# EXERCISE INSTRUCTIONS
Make an exact copy of every record that follows.

# Stored items
(** C8.  When a skip is indicated and the next waypoint index plus one is
    not below the number of snapped waypoints, the skip is cancelled: the
    index stays, and the fix is treated like one without a skip, so that
    no routing request is issued unless the deviation test asks for one.
    Otherwise the index advances by exactly one and the fix takes the
    reroute branch towards that waypoint. *)
Theorem skip_cancelled_at_last_waypoint :
  forall (st : State) (c : Coordinate) (sp hd : num) (path : Path)
         (instr : CurrentInstruction.t),
    let next := JS.add (CurrentInstruction.nextWaypointIndex instr) (Num 1) in
    let count := JS.length (snapped_waypoints path) in
    (~ JSProp.Lt next count ->
       advanceWaypoint path instr true = (instr, false)
       /\ (Projects st c path instr true ->
           receive st (LocationUpdate c sp hd)
           = (if showUI st
                 && distanceToRouteChange st
                      (CurrentInstruction.distanceToRoute instr)
              then rerouteBranch st path instr c sp hd
              else commitBranch st st path instr c sp hd)
           /\ (showUI st
               && distanceToRouteChange st
                    (CurrentInstruction.distanceToRoute instr) = false ->
               requests (snd (receive st (LocationUpdate c sp hd))) = [])))
    /\ (JSProp.Lt next count ->
          advanceWaypoint path instr true
          = (withNextWaypointIndex instr next, true)
          /\ (exists x : Q,
                CurrentInstruction.nextWaypointIndex instr = Num x
                /\ CurrentInstruction.nextWaypointIndex
                     (fst (advanceWaypoint path instr true))
                   = Num (x + 1))
          /\ (Projects st c path instr true ->
              exists w : list num,
                JS.get (snapped_waypoints path) next = Some w
                /\ receive st (LocationUpdate c sp hd)
                   = (Return (rerouted st (negb (rerouteInProgress st))
                                       c sp hd),
                      if rerouteInProgress st then []
                      else [RouteRequest
                              (routingArgs st c
                                 {| lng := JS.getNum w 0;
                                    lat := JS.getNum w 1 |} hd)]))).
Proof.
  intros st c sp hd path instr next count. split.
  - intros Hnlt. apply lt_false_iff in Hnlt.
    assert (Hadv : advanceWaypoint path instr true = (instr, false)).
    { unfold advanceWaypoint. fold next count. now rewrite Hnlt. }
    split; [exact Hadv |].
    intros Hp. rewrite (reduceLocationUpdate_projected _ _ _ _ _ _ _ Hp).
    rewrite Hadv. unfold rerouteCondition. simpl fst; simpl snd.
    rewrite orb_false_r. split; [reflexivity |].
    intros ->. apply commitBranch_requests.
  - intros Hlt. pose proof Hlt as Hlt'. apply lt_iff in Hlt.
    assert (Hadv : advanceWaypoint path instr true
                   = (withNextWaypointIndex instr next, true)).
    { unfold advanceWaypoint. fold next count. now rewrite Hlt. }
    split; [exact Hadv |]. split.
    + rewrite Hadv. subst next.
      destruct (CurrentInstruction.nextWaypointIndex instr) as [| |x];
        try contradiction.
      exists x. split; reflexivity.
    + intros Hp. destruct (Projects_waypoint _ _ _ _ _ Hp) as [w0 Hw0].
      destruct (get_next _ _ _ Hw0 Hlt) as [w Hw]. exists w.
      split; [exact Hw |].
      rewrite (reduceLocationUpdate_projected _ _ _ _ _ _ _ Hp).
      rewrite Hadv. unfold rerouteCondition. simpl fst; simpl snd.
      rewrite orb_true_r. now apply rerouteBranch_result.
Qed.

End RerouteDecision.

Lemma skip_cancelled_at_last_waypoint_witness :
  (* at the last waypoint of a leg: cancelled, committed, no request *)
  (advanceWaypoint (leg 25) (axisProjection [turnRight] (at_ (-990) 0)) true
   = (axisProjection [turnRight] (at_ (-990) 0), false)
   /\ requests
        (snd (@receive axisGeo (guiding (leg 25))
                (LocationUpdate (at_ (-990) 0) (Num 4) (Num 180)))) = [])
  (* at the middle waypoint of a trip: advanced from 1 to 2 *)
  /\ (exists x : Q,
        Num 1 = Num x
        /\ CurrentInstruction.nextWaypointIndex
             (fst (advanceWaypoint trip
                     (axisProjection [turnRight] (at_ (-990) 0)) true))
           = Num (x + 1))
  (* and a request towards waypoint 2 *)
  /\ (exists w : list num,
        JS.get (snapped_waypoints trip) (JS.add (Num 1) (Num 1)) = Some w
        /\ @receive axisGeo (guiding trip)
             (LocationUpdate (at_ (-990) 0) (Num 4) (Num 180))
           = (Return (rerouted (guiding trip) true (at_ (-990) 0)
                        (Num 4) (Num 180)),
              [RouteRequest
                 (routingArgs (guiding trip) (at_ (-990) 0)
                    {| lng := JS.getNum w 0; lat := JS.getNum w 1 |}
                    (Num 180))])).
Proof.
  pose (c := at_ (-990) 0).
  assert (Hleg : @Projects axisGeo (guiding (leg 25)) c (leg 25)
                   (axisProjection [turnRight] c) true).
  { exists (leg 25), (leg 25). repeat split. discriminate. }
  assert (Htrip : @Projects axisGeo (guiding trip) c trip
                    (axisProjection [turnRight] c) true).
  { exists trip, trip. repeat split. discriminate. }
  destruct (@skip_cancelled_at_last_waypoint axisGeo (guiding (leg 25)) c
              (Num 4) (Num 180) (leg 25) (axisProjection [turnRight] c))
    as [Hcancel _].
  destruct (@skip_cancelled_at_last_waypoint axisGeo (guiding trip) c
              (Num 4) (Num 180) trip (axisProjection [turnRight] c))
    as [_ Hadvance].
  assert (Hl : JSProp.Lt
                 (JS.add (CurrentInstruction.nextWaypointIndex
                            (axisProjection [turnRight] c)) (Num 1))
                 (JS.length (snapped_waypoints trip))).
  { vm_compute. reflexivity. }
  split; [| split].
  - assert (Hn : ~ JSProp.Lt
                   (JS.add (CurrentInstruction.nextWaypointIndex
                              (axisProjection [turnRight] c)) (Num 1))
                   (JS.length (snapped_waypoints (leg 25)))).
    { vm_compute. discriminate. }
    destruct (Hcancel Hn) as [Hadv Hred]. split; [exact Hadv |].
    destruct (Hred Hleg) as [_ Hquiet]. apply Hquiet. reflexivity.
  - destruct (Hadvance Hl) as (_ & Hone & _). exact Hone.
  - destruct (Hadvance Hl) as (_ & _ & Hreq). exact (Hreq Htrip).
Defined.

Section RerouteTrigger.

Context {ext : Externals}.

Local Abbreviation State := TurnNavigationStoreState.




End RerouteTrigger.


(** ** The resolution of a reroute *)

Section Resolution.

Context {ext : Externals}.

Local Abbreviation State := TurnNavigationStoreState.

# REPLY TO THE TASK
(** C8.  When a skip is indicated and the next waypoint index plus one is
    not below the number of snapped waypoints, the skip is cancelled: the
    index stays, and the fix is treated like one without a skip, so that
    no routing request is issued unless the deviation test asks for one.
    Otherwise the index advances by exactly one and the fix takes the
    reroute branch towards that waypoint. *)
Theorem skip_cancelled_at_last_waypoint :
  forall (st : State) (c : Coordinate) (sp hd : num) (path : Path)
         (instr : CurrentInstruction.t),
    let next := JS.add (CurrentInstruction.nextWaypointIndex instr) (Num 1) in
    let count := JS.length (snapped_waypoints path) in
    (~ JSProp.Lt next count ->
       advanceWaypoint path instr true = (instr, false)
       /\ (Projects st c path instr true ->
           receive st (LocationUpdate c sp hd)
           = (if showUI st
                 && distanceToRouteChange st
                      (CurrentInstruction.distanceToRoute instr)
              then rerouteBranch st path instr c sp hd
              else commitBranch st st path instr c sp hd)
           /\ (showUI st
               && distanceToRouteChange st
                    (CurrentInstruction.distanceToRoute instr) = false ->
               requests (snd (receive st (LocationUpdate c sp hd))) = [])))
    /\ (JSProp.Lt next count ->
          advanceWaypoint path instr true
          = (withNextWaypointIndex instr next, true)
          /\ (exists x : Q,
                CurrentInstruction.nextWaypointIndex instr = Num x
                /\ CurrentInstruction.nextWaypointIndex
                     (fst (advanceWaypoint path instr true))
                   = Num (x + 1))
          /\ (Projects st c path instr true ->
              exists w : list num,
                JS.get (snapped_waypoints path) next = Some w
                /\ receive st (LocationUpdate c sp hd)
                   = (Return (rerouted st (negb (rerouteInProgress st))
                                       c sp hd),
                      if rerouteInProgress st then []
                      else [RouteRequest
                              (routingArgs st c
                                 {| lng := JS.getNum w 0;
                                    lat := JS.getNum w 1 |} hd)]))).
Proof.
  intros st c sp hd path instr next count. split.
  - intros Hnlt. apply lt_false_iff in Hnlt.
    assert (Hadv : advanceWaypoint path instr true = (instr, false)).
    { unfold advanceWaypoint. fold next count. now rewrite Hnlt. }
    split; [exact Hadv |].
    intros Hp. rewrite (reduceLocationUpdate_projected _ _ _ _ _ _ _ Hp).
    rewrite Hadv. unfold rerouteCondition. simpl fst; simpl snd.
    rewrite orb_false_r. split; [reflexivity |].
    intros ->. apply commitBranch_requests.
  - intros Hlt. pose proof Hlt as Hlt'. apply lt_iff in Hlt.
    assert (Hadv : advanceWaypoint path instr true
                   = (withNextWaypointIndex instr next, true)).
    { unfold advanceWaypoint. fold next count. now rewrite Hlt. }
    split; [exact Hadv |]. split.
    + rewrite Hadv. subst next.
      destruct (CurrentInstruction.nextWaypointIndex instr) as [| |x];
        try contradiction.
      exists x. split; reflexivity.
    + intros Hp. destruct (Projects_waypoint _ _ _ _ _ Hp) as [w0 Hw0].
      destruct (get_next _ _ _ Hw0 Hlt) as [w Hw]. exists w.
      split; [exact Hw |].
      rewrite (reduceLocationUpdate_projected _ _ _ _ _ _ _ Hp).
      rewrite Hadv. unfold rerouteCondition. simpl fst; simpl snd.
      rewrite orb_true_r. now apply rerouteBranch_result.
Qed.

End RerouteDecision.

Lemma skip_cancelled_at_last_waypoint_witness :
  (* at the last waypoint of a leg: cancelled, committed, no request *)
  (advanceWaypoint (leg 25) (axisProjection [turnRight] (at_ (-990) 0)) true
   = (axisProjection [turnRight] (at_ (-990) 0), false)
   /\ requests
        (snd (@receive axisGeo (guiding (leg 25))
                (LocationUpdate (at_ (-990) 0) (Num 4) (Num 180)))) = [])
  (* at the middle waypoint of a trip: advanced from 1 to 2 *)
  /\ (exists x : Q,
        Num 1 = Num x
        /\ CurrentInstruction.nextWaypointIndex
             (fst (advanceWaypoint trip
                     (axisProjection [turnRight] (at_ (-990) 0)) true))
           = Num (x + 1))
  (* and a request towards waypoint 2 *)
  /\ (exists w : list num,
        JS.get (snapped_waypoints trip) (JS.add (Num 1) (Num 1)) = Some w
        /\ @receive axisGeo (guiding trip)
             (LocationUpdate (at_ (-990) 0) (Num 4) (Num 180))
           = (Return (rerouted (guiding trip) true (at_ (-990) 0)
                        (Num 4) (Num 180)),
              [RouteRequest
                 (routingArgs (guiding trip) (at_ (-990) 0)
                    {| lng := JS.getNum w 0; lat := JS.getNum w 1 |}
                    (Num 180))])).
Proof.
  pose (c := at_ (-990) 0).
  assert (Hleg : @Projects axisGeo (guiding (leg 25)) c (leg 25)
                   (axisProjection [turnRight] c) true).
  { exists (leg 25), (leg 25). repeat split. discriminate. }
  assert (Htrip : @Projects axisGeo (guiding trip) c trip
                    (axisProjection [turnRight] c) true).
  { exists trip, trip. repeat split. discriminate. }
  destruct (@skip_cancelled_at_last_waypoint axisGeo (guiding (leg 25)) c
              (Num 4) (Num 180) (leg 25) (axisProjection [turnRight] c))
    as [Hcancel _].
  destruct (@skip_cancelled_at_last_waypoint axisGeo (guiding trip) c
              (Num 4) (Num 180) trip (axisProjection [turnRight] c))
    as [_ Hadvance].
  assert (Hl : JSProp.Lt
                 (JS.add (CurrentInstruction.nextWaypointIndex
                            (axisProjection [turnRight] c)) (Num 1))
                 (JS.length (snapped_waypoints trip))).
  { vm_compute. reflexivity. }
  split; [| split].
  - assert (Hn : ~ JSProp.Lt
                   (JS.add (CurrentInstruction.nextWaypointIndex
                              (axisProjection [turnRight] c)) (Num 1))
                   (JS.length (snapped_waypoints (leg 25)))).
    { vm_compute. discriminate. }
    destruct (Hcancel Hn) as [Hadv Hred]. split; [exact Hadv |].
    destruct (Hred Hleg) as [_ Hquiet]. apply Hquiet. reflexivity.
  - destruct (Hadvance Hl) as (_ & Hone & _). exact Hone.
  - destruct (Hadvance Hl) as (_ & _ & Hreq). exact (Hreq Htrip).
Defined.

Section RerouteTrigger.

Context {ext : Externals}.

Local Abbreviation State := TurnNavigationStoreState.




End RerouteTrigger.


(** ** The resolution of a reroute *)

Section Resolution.

Context {ext : Externals}.

Local Abbreviation State := TurnNavigationStoreState.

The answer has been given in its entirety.